Bologna, 25 dicembre 2024 – Uno scenario apocalittico, dove un virus sconosciuto rischia di decimare la popolazione. Naturalmente, almeno al momento, si tratta solo di una simulazione che l’Ausl sta testando, prevista dalla normativa nazionale già dal 2022.
“Alla simulazione hanno preso parte circa un centinaio di operatori delle tre aziende sanitarie della città quindi Ausl, Sant’Orsola e Rizzoli e anche del 118: ci sono medici, ingegneri gestionali, infermieri, direttori, tutti insomma – spiega Davide Resi, epidemiologo del Dipartimento di Salute pubblica dell’Ausl –. Per quattro giorni abbiamo simulato uno scenario apocalittico, simulando di essere in presenza di un virus sconosciuto arrivato nel nostro territorio attraverso un archeologo che è stato a fare scavi in Giordania e inizia, senza saperlo, a contagiare le persone”.
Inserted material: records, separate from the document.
(** * MagicCut: the video processing pipeline and its status fan-out

    A shallow embedding of [server/videoProcessor.ts] (probe, scene
    detection, per-scene extraction, progress callbacks), of the in-memory
    repository [MemStorage] and of the two routes of [server/routes.ts] that
    start a run and report its status, followed by the properties of the
    pipeline that the design document states.

    Conventions.
    - A text is the sequence of its UTF-8 bytes.
    - Indices, identifiers and percentages are JavaScript numbers holding
      integers; they are embedded as [Z].  The times of the pipeline
      (timestamps, durations) come from [Math.floor(parseFloat(text) * 1000)]
      and are integers, [NaN] or an infinity: they are embedded as
      [Js.number], with integer arithmetic (exact below 2^53) on the finite
      ones.  The places where the source goes through fractional binary64
      values are treated explicitly: the conversion of a text ([Js.ms_of],
      computed with the IEEE-754 operations of [SpecFloat]) and the per-clip
      percentage ([VideoProcessor.clipProgress], with [clipProgress_f64]
      next to it).
    - A promise settles as a value of [Settled].
    - The child processes ([ffprobe], [ffmpeg]), Node's [path] functions and
      what ECMAScript leaves to the engine are the fields of a [Host]
      record. *)

From Stdlib Require Import ZArith QArith Lia SpecFloat Ascii String.
From stdpp Require Import base option list sorting strings pretty gmap.

Local Open Scope string_scope.
Local Open Scope Z_scope.

(* ===================================================================== *)
(** * JavaScript built-ins used by the server *)
(* ===================================================================== *)

Module Js.

(** binary64: 53 bits of precision, exponents below 1024 *)
Definition f64_div : spec_float -> spec_float -> spec_float := SFdiv 53 1024.
Definition f64_mul : spec_float -> spec_float -> spec_float := SFmul 53 1024.

(** the double nearest to the integer [z]/1 (exact below 2^53) *)
Definition f64_of_Z (z : Z) : spec_float :=
  match z with
  | Z0 => S754_zero false
  | Zpos p => f64_div (S754_finite false p 0) (S754_finite false 1 0)
  | Zneg p => f64_div (S754_finite true p 0) (S754_finite false 1 0)
  end.

(** A number as the pipeline holds them: an integer, [NaN], [Infinity] or
    [-Infinity]. *)
Inductive number : Type :=
| Fin (z : Z)
| NaN
| Inf (negative : bool).

(** A number that may have a fractional part: the time of a thumbnail. *)
Inductive real : Type :=
| Rat (q : Q)
| RNaN
| RInf (negative : bool).

#[global] Instance number_eq_dec : EqDecision number.
Proof. solve_decision. Defined.

Definition is_nan (x : number) : bool :=
  match x with NaN => true | _ => false end.

Definition is_fin (x : number) : bool :=
  match x with Fin _ => true | _ => false end.
(** One call that asks the server. *)
Lemma refused_once forceRefresh env w deviceToken checkResult :
  RemoteSilent env -> StorageWorks env ->
  Refuses env deviceToken checkResult ->
  trialless deviceToken w ->
  cacheFresh forceRefresh env w = false ->
  exists w',
    getUnifiedSubscriptionStatus forceRefresh env w
      = (Return (deniedStatus (refusalDetail checkResult)), w')
    /\ trialless deviceToken w'
    /\ localStore w' !! TRIAL_KEY = localStore w !! TRIAL_KEY
    /\ exists evs, trace w' = evs ++ trace w /\ Forall quiet evs.
Proof.
  intros Hsilent Hstore Hrefuses (Htoken & Htruthy & Hnotrial & Hsub) Hmiss.
  rewrite (getUnified_miss _ _ _ Hmiss), tryCatch_run.
  destruct (refresh_silent env (ticked w) Hsilent Hstore Hsub)
    as (w1 & (Htok & Htrial & Hsub1 & Hclock & evs & Hevs & Hcalm) & ->).
  cbn [localStore ticked trace] in *.
  assert (Hitem : item (localStore w) DEVICE_TOKEN_KEY = deviceToken)
    by (unfold item; rewrite Htoken; reflexivity).
  unfold fromLocalTrial. rewrite Hnotrial, Hitem, bind_run.
  rewrite (preCheck_refused _ _ _ _ Hrefuses Htruthy). cbn [ret].
  eexists. split; [reflexivity |].
  cbn [localStore trace cached networked].
  split; [| split; [exact Htrial |]].
  - unfold trialless. cbn [localStore cached networked].
    split; [congruence |]. split; [assumption |]. split; [| auto].
    unfold item in *. rewrite Htrial. exact Hnotrial.
  - eexists (_ :: evs). split; [rewrite Hevs; reflexivity |].
    constructor; [reflexivity |].
    eapply Forall_impl; [exact Hcalm | intros e [Hq _]; exact Hq].
Qed.

(** ** A new user and a dead network *)

Lemma networkDown_silent env msg : NetworkDown env msg -> RemoteSilent env.
Proof. intros H k req r v Hr. rewrite H in Hr. discriminate. Qed.

Lemma new_user_offline env w deviceToken msg :
  cacheFresh false env w = false ->
  NetworkDown env msg -> notDenial msg -> StorageWorks env ->
  trialless deviceToken w ->
  exists w',
    getUnifiedSubscriptionStatus false env w = (Return (unverifiedStatus msg), w').
Proof.
  intros Hmiss Hdown (Hd1 & Hd2 & Hd3) Hstore (Htoken & Htruthy & Hnotrial & Hsub).
  rewrite (getUnified_miss _ _ _ Hmiss), tryCatch_run.
  destruct (refresh_silent env (ticked w) (networkDown_silent _ _ Hdown) Hstore Hsub)
    as (w1 & (Htok & _) & ->).
  cbn [localStore ticked] in *.
  assert (Hitem : item (localStore w) DEVICE_TOKEN_KEY = deviceToken)
    by (unfold item; rewrite Htoken; reflexivity).
  assert (Hitem1 : item (localStore w1) DEVICE_TOKEN_KEY = deviceToken)
    by (unfold item; rewrite Htok, Htoken; reflexivity).
  unfold fromLocalTrial. rewrite Hnotrial, Hitem, bind_run.
  unfold preCheckTrial. rewrite Htruthy, tryCatch_run, bind_run.
  unfold fetch at 1. rewrite Hdown. cbv zeta. cbn [ret].
  unfold issueTrial. rewrite tryCatch_run, bind_run.
  unfold startTrial. rewrite tryCatch_run, bind_run, getDeviceToken_run, Hstore.
  cbn [localStore networked localRead]. rewrite Hitem1, Htruthy. cbn [negb].
  rewrite bind_run. unfold fetch at 1. rewrite Hdown. cbv zeta. cbn [throw].
  rewrite bind_run. cbn [messageOf ret]. rewrite Hd1, Hd2, Hd3. cbn [orb].
  rewrite cacheAndReturn_run. eexists. reflexivity.
Qed.

(** The usage gate on the status of a failed trial start. *)
Lemma gate_unverified env w w' msg :
  getUnifiedSubscriptionStatus false env w = (Return (unverifiedStatus msg), w') ->
  canUseExtension env w =
  (Return {| canUse := false; reason := "trial_expired"; status := unverifiedStatus msg |}, w').
Proof.
  intros H. unfold canUseExtension. rewrite tryCatch_run, bind_run, H. reflexivity.
Qed.

(** No status of this service opens the gate's fallback: for every
    browser and every world whose cache is empty or holds a status the
    service produced, [canUseExtension] never answers [trial_fallback]. *)
Lemma trial_fallback_unreachable env w permission w' :
  (truthy (statusCache w) = true -> gateClosed (statusCache w)) ->
  canUseExtension env w = (Return permission, w') ->
  reason permission <> "trial_fallback".
Proof.
  intros Hcache. unfold canUseExtension. rewrite tryCatch_run, bind_run.
  destruct (getUnifiedSubscriptionStatus false env w) as [[s | e] w1] eqn:E.
  2: { intros [= <- _]. discriminate. }
  apply (getUnified_gateClosed _ _ _ _ _ Hcache) in E.
  rewrite bind_run. unfold getProp.
  destruct (nullish s); cbn [throw ret]; [intros [= <- _]; discriminate |].
  destruct (truthy (prop s "active")) eqn:Hactive; [intros [= <- _]; discriminate |].
  rewrite bind_run. cbn [ret].
  destruct (truthy (prop s "isTrialing")); [intros [= <- _]; discriminate |].
  repeat (rewrite bind_run; cbn [ret]).
  destruct E as [E | E]; [congruence |].
  rewrite E, andb_false_r. intros [= <- _]. discriminate.
Qed.

(** ** An existing trial record is never replaced by a new trial *)

Lemma trialKept_events base evs (w w' : World) :
  localStore w' = localStore w ->
  trace w' = evs ++ trace w ->
  Forall (fun e => ~ trialAttempt e) evs ->
  trialKept base w -> trialKept base w'.
Proof.
  intros Hstore Htrace Hevs [Htrial (evs0 & Hlog & Hquiet)].
  split; [rewrite Hstore; exact Htrial |].
  exists (evs ++ evs0). split.
  - rewrite Htrace, Hlog. apply app_assoc.
  - apply Forall_app. split; assumption.
Qed.

Section TrialKept.
Context (base : list Event).

Lemma keeps_trialKept_dateNow : keeps (trialKept base) dateNow.
Proof. intros env w H. exact H. Qed.

Lemma keeps_trialKept_setStatusCache v : keeps (trialKept base) (setStatusCache v).
Proof. intros env w H. exact H. Qed.

Lemma keeps_trialKept_setCacheTimestamp t : keeps (trialKept base) (setCacheTimestamp t).
Proof. intros env w H. exact H. Qed.

Lemma keeps_trialKept_readCache : keeps (trialKept base) readCache.
Proof. intros env w H. exact H. Qed.

Lemma keeps_trialKept_cacheAndReturn result : keeps (trialKept base) (cacheAndReturn result).
Proof. intros env w H. exact H. Qed.

Lemma keeps_trialKept_localGet keys : keeps (trialKept base) (localGet keys).
Proof.
  intros env w H. unfold localGet, localCall.
  destruct (localFault env (localOps w)); exact H.
Qed.

Lemma keeps_trialKept_localSet items :
  (forall m : gmap string JVal,
     truthy (item m TRIAL_KEY) = true -> truthy (item (setItems items m) TRIAL_KEY) = true) ->
  keeps (trialKept base) (localSet items).
Proof.
  intros Hupd env w [Htrial (evs & Hlog & Hquiet)]. unfold localSet, localCall.
  destruct (localFault env (localOps w)); cbn [snd]; [split; eauto |].
  split; [apply Hupd, Htrial |].
  exists (EvLocalSet items :: evs). split; [cbn; rewrite Hlog; reflexivity |].
  constructor; [intros [] | exact Hquiet].
Qed.

Lemma keeps_trialKept_makeWorkerRequest endpoint options :
  WORKER_URL +:+ endpoint <> WORKER_URL +:+ "/trial/check" ->
  WORKER_URL +:+ endpoint <> WORKER_URL +:+ "/trial/register" ->
  keeps (trialKept base) (makeWorkerRequest endpoint options).
Proof.
  intros H1 H2 env w H.
  destruct (makeWorkerRequest endpoint options env w) as [res w'] eqn:E.
  apply makeWorkerRequest_events in E as (n & evs & -> & Hevs & _).
  cbn [snd]. apply (trialKept_events base evs w); [reflexivity | reflexivity | | exact H].
  eapply Forall_impl; [exact (netEvents_calm _ _ _ H1 H2 Hevs) |].
  intros e [_ He]. exact He.
Qed.

Lemma keeps_trialKept_getDeviceToken : keeps (trialKept base) getDeviceToken.
Proof. intros env w H. rewrite getDeviceToken_run. exact H. Qed.

Lemma keeps_trialKept_checkServerStatus : keeps (trialKept base) _checkServerStatus.
Proof.
  unfold _checkServerStatus.
  apply keeps_bind; [apply keeps_trialKept_getDeviceToken | intros deviceToken].
  destruct (negb (truthy deviceToken)); [apply keeps_throw |].
  apply keeps_tryCatch; [| intros; apply keeps_throw].
  apply keeps_bind; [apply keeps_str | intros token].
  apply keeps_bind;
    [apply keeps_trialKept_makeWorkerRequest; apply (check_url_calm token) | intros data].
  apply keeps_bind; [| intros; apply keeps_ret].
  apply keeps_trialKept_localSet. intros m Hm. cbn [setItems foldr fst snd].
  unfold item in *. rewrite lookup_insert_ne by discriminate. exact Hm.
Qed.

Lemma keeps_trialKept_restoreTrialFromServer deviceToken :
  keeps (trialKept base) (restoreTrialFromServer deviceToken).
Proof.
  unfold restoreTrialFromServer.
  destruct (truthy deviceToken); [| apply keeps_ret].
  apply keeps_tryCatch; [| intros; apply keeps_ret].
  apply keeps_bind;
    [apply keeps_trialKept_makeWorkerRequest; apply status_url_calm | intros serverTrialCheck].
  apply keeps_bind; [apply keeps_getProp | intros hasTrial].
  destruct (truthy hasTrial); [| apply keeps_ret].
  apply keeps_bind; [apply keeps_getProp | intros trialEndsAt].
  apply keeps_bind; [apply keeps_getProp | intros startedAt].
  apply keeps_bind.
  { apply keeps_trialKept_localSet. intros m _. cbn [setItems foldr fst snd].
    unfold item. rewrite lookup_insert_eq. reflexivity. }
  intros _.
  apply keeps_bind; [apply keeps_trialKept_dateNow | intros now].
  apply keeps_bind; [apply keeps_host | intros trialEnd].
  destruct (before now trialEnd);
    (apply keeps_bind; [apply keeps_trialKept_cacheAndReturn | intros; apply keeps_ret]).
Qed.

Lemma keeps_trialKept_evaluateLocalTrial localTrial :
  keeps (trialKept base) (evaluateLocalTrial localTrial).
Proof.
  unfold evaluateLocalTrial.
  apply keeps_tryCatch; [| intros; apply keeps_trialKept_cacheAndReturn].
  apply keeps_bind; [apply keeps_trialKept_dateNow | intros now].
  apply keeps_bind; [apply keeps_getProp | intros trialEndsAt].
  apply keeps_bind; [apply keeps_host | intros trialEnd].
  destruct trialEnd as [e |]; [destruct (now <? e) |];
    apply keeps_trialKept_cacheAndReturn.
Qed.

(** With a trial record in storage the function never reaches the code
    that asks for a new trial. *)
Lemma keeps_trialKept_getUnifiedSubscriptionStatus forceRefresh :
  keeps (trialKept base) (getUnifiedSubscriptionStatus forceRefresh).
Proof.
  unfold getUnifiedSubscriptionStatus.
  apply keeps_tryCatch; [| intros; apply keeps_trialKept_cacheAndReturn].
  apply keeps_bind; [apply keeps_trialKept_dateNow | intros now].
  apply keeps_bind; [apply keeps_trialKept_readCache | intros cached].
  destruct (negb forceRefresh && truthy (fst cached) && (now - snd cached <? CACHE_DURATION));
    [apply keeps_ret |].
  apply keeps_bind.
  { apply keeps_tryCatch; [apply keeps_trialKept_checkServerStatus | intros; apply keeps_ret]. }
  intros serverStatus.
  destruct (truthy (andProp serverStatus "active")); [apply keeps_trialKept_cacheAndReturn |].
  apply keeps_bind; [apply keeps_trialKept_getDeviceToken | intros deviceToken].
  apply keeps_bind; [apply keeps_trialKept_restoreTrialFromServer | intros restored].
  destruct restored as [result |]; [apply keeps_ret |].
  intros env w H. rewrite bind_run.
  destruct (localFault env (localOps w)) as [msg |] eqn:Hfault.
  - unfold _getLocalData. rewrite bind_run. unfold localGet, localCall. rewrite Hfault.
    exact H.
  - rewrite (getLocalData_run _ _ Hfault). cbn [fst snd]. cbv zeta.
    destruct H as [Htrial Hevs]. rewrite Htrial.
    destruct (truthy (andProp (item (localStore w) SUBSCRIPTION_KEY) "active")).
    + apply keeps_at; [apply keeps_trialKept_cacheAndReturn | split; assumption].
    + apply keeps_at; [apply keeps_trialKept_evaluateLocalTrial | split; assumption].
Qed.
End TrialKept.

(** ** The scenarios *)

Lemma offline_silent time : RemoteSilent (browser time offline).
Proof. intros k req r v [=]. Qed.

Lemma browser_storage_works time net : StorageWorks (browser time net).
Proof. intros k. reflexivity. Qed.

Lemma refusing_silent time : RemoteSilent (browser time refusing).
Proof.
  intros k req r v. cbn [network browser]. unfold refusing, answer.
  destruct (String.eqb (url req) (WORKER_URL +:+ "/trial/check"));
    [| destruct (String.eqb (url req) (WORKER_URL +:+ "/trial/status"))];
    intros [= <-] _ [= <-]; split; reflexivity.
Qed.

(** * The claims *)

(** C1. A trial record reaches local storage only after the remote
    authority confirmed it.  If every write of the trial key logged so far
    was preceded by a 2xx answer for the same device token -- of
    [/trial/register] with [success] for a new record, of [/trial/status]
    with [hasTrial] for a restored one -- then the same holds after
    [getUnifiedSubscriptionStatus] and after [startTrial], however they
    end; and the trial record local storage holds afterwards is the one it
    held before or one written by such a confirmed write. *)
Theorem trial_write_needs_server_approval forceRefresh env w :
  justified w ->
  justified (snd (getUnifiedSubscriptionStatus forceRefresh env w))
  /\ storedTrialApproved w (snd (getUnifiedSubscriptionStatus forceRefresh env w))
  /\ justified (snd (startTrial env w))
  /\ storedTrialApproved w (snd (startTrial env w)).
Proof.
  intros H. repeat split.
  - apply keeps_justified_getUnifiedSubscriptionStatus, H.
  - intros record. apply stored_trial_approved;
      [apply keeps_justified_getUnifiedSubscriptionStatus
      | apply keeps_logged_getUnifiedSubscriptionStatus | exact H].
  - apply keeps_justified_startTrial, H.
  - intros record. apply stored_trial_approved;
      [apply keeps_justified_startTrial | apply keeps_logged_startTrial | exact H].
Qed.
A quel punto parte il piano di emergenza: “Potrebbe essere una sorta di virus influenzale perché sono quelli che mutano maggiormente, che fanno i salti di specie, dagli animali all’uomo e viceversa e possono creare più problemi – chiarisce Resi –. La trasmissione, sempre nella simulazione, è quella del Sars-Cov-2, quindi è un virus respiratorio e per questo occorre essere pronti con una scorta di dispositivi di salvaguardia, quali maschere, guanti, schermi, tute isolanti da indossare, strumenti per la ventilazione. Poi c’è tutta la parte degli accessi agli ospedali, quindi chi è colpito dal virus misterioso entra da una parte e non deve incontrare le altre persone, per non contagiarle. Nello stesso tempo vengono attivati tutti i medici che sono sul territorio, le Usca, le Unità di assistenza a domicilio, e allestite le zone dove fare le analisi per individuare il virus, tipo quello che succedeva con gli hub per i tamponi Covid”.
Anche negli ospedali avverrebbe quella rivoluzione già sperimentata con la pandemia, afferma l’epidemiologo: “I reparti si trasformano, aumentano o diminuiscono gli spazi a seconda del bisogno, mentre tutta l’attività chirurgica programmata viene dilazionata ed entra quella di emergenza. Tutte e tre i grandi ospedali sono in rete, in contatto continuo tra di loro per attivare, ad esempio, i posti di rianimazione in funzione dello scenario. Anche i laboratori possono essere rimodulati per test rapidi con una capacità di eseguirne fino a 10.000 al giorno – precisa –. Tutto questo, naturalmente, con l’ausilio indispensabile del 118”.
Trattasi di uno stress test, come afferma Resi: “Ha la doppia finalità di vedere la reazione del personale e trovare uno strumento che sia realizzabile perché le persone cambiano negli anni quindi ripetiamo queste esercitazioni ogni due anni. Ad esempio nel piano del 2022 i Cau non c’erano, ora entrerebbero come presidio sul territorio e organizzato di conseguenza. C’è anche tutto il coordinamento con gli albergatori, per chiedere l’immediata disponibilità di camere per gli ammalati, con la Prefettura, la Regione, l’Ufficio scolastico, la Conferenza dei sindaci: c’è una lista, per cui se succede l’apocalisse bisogna contattare tutte queste realtà”.
Tutta l’organizzazione è affidata a un nucleo di coordinamento presieduto dal direttore generale dell’Ausl, con i direttori sanitari degli altri ospedali, poi ci sono i direttori dei Dipartimenti. “Senza dimenticare – precisa Resi – la parte dei tecnici informatici, la logistica e quella comunicativa: gli uffici stampa hanno un tavolo comune con le informazioni fornite tutti i giorni alle 12 alla cittadinanza. La parola d’ordine è: tenere alta l’allerta”.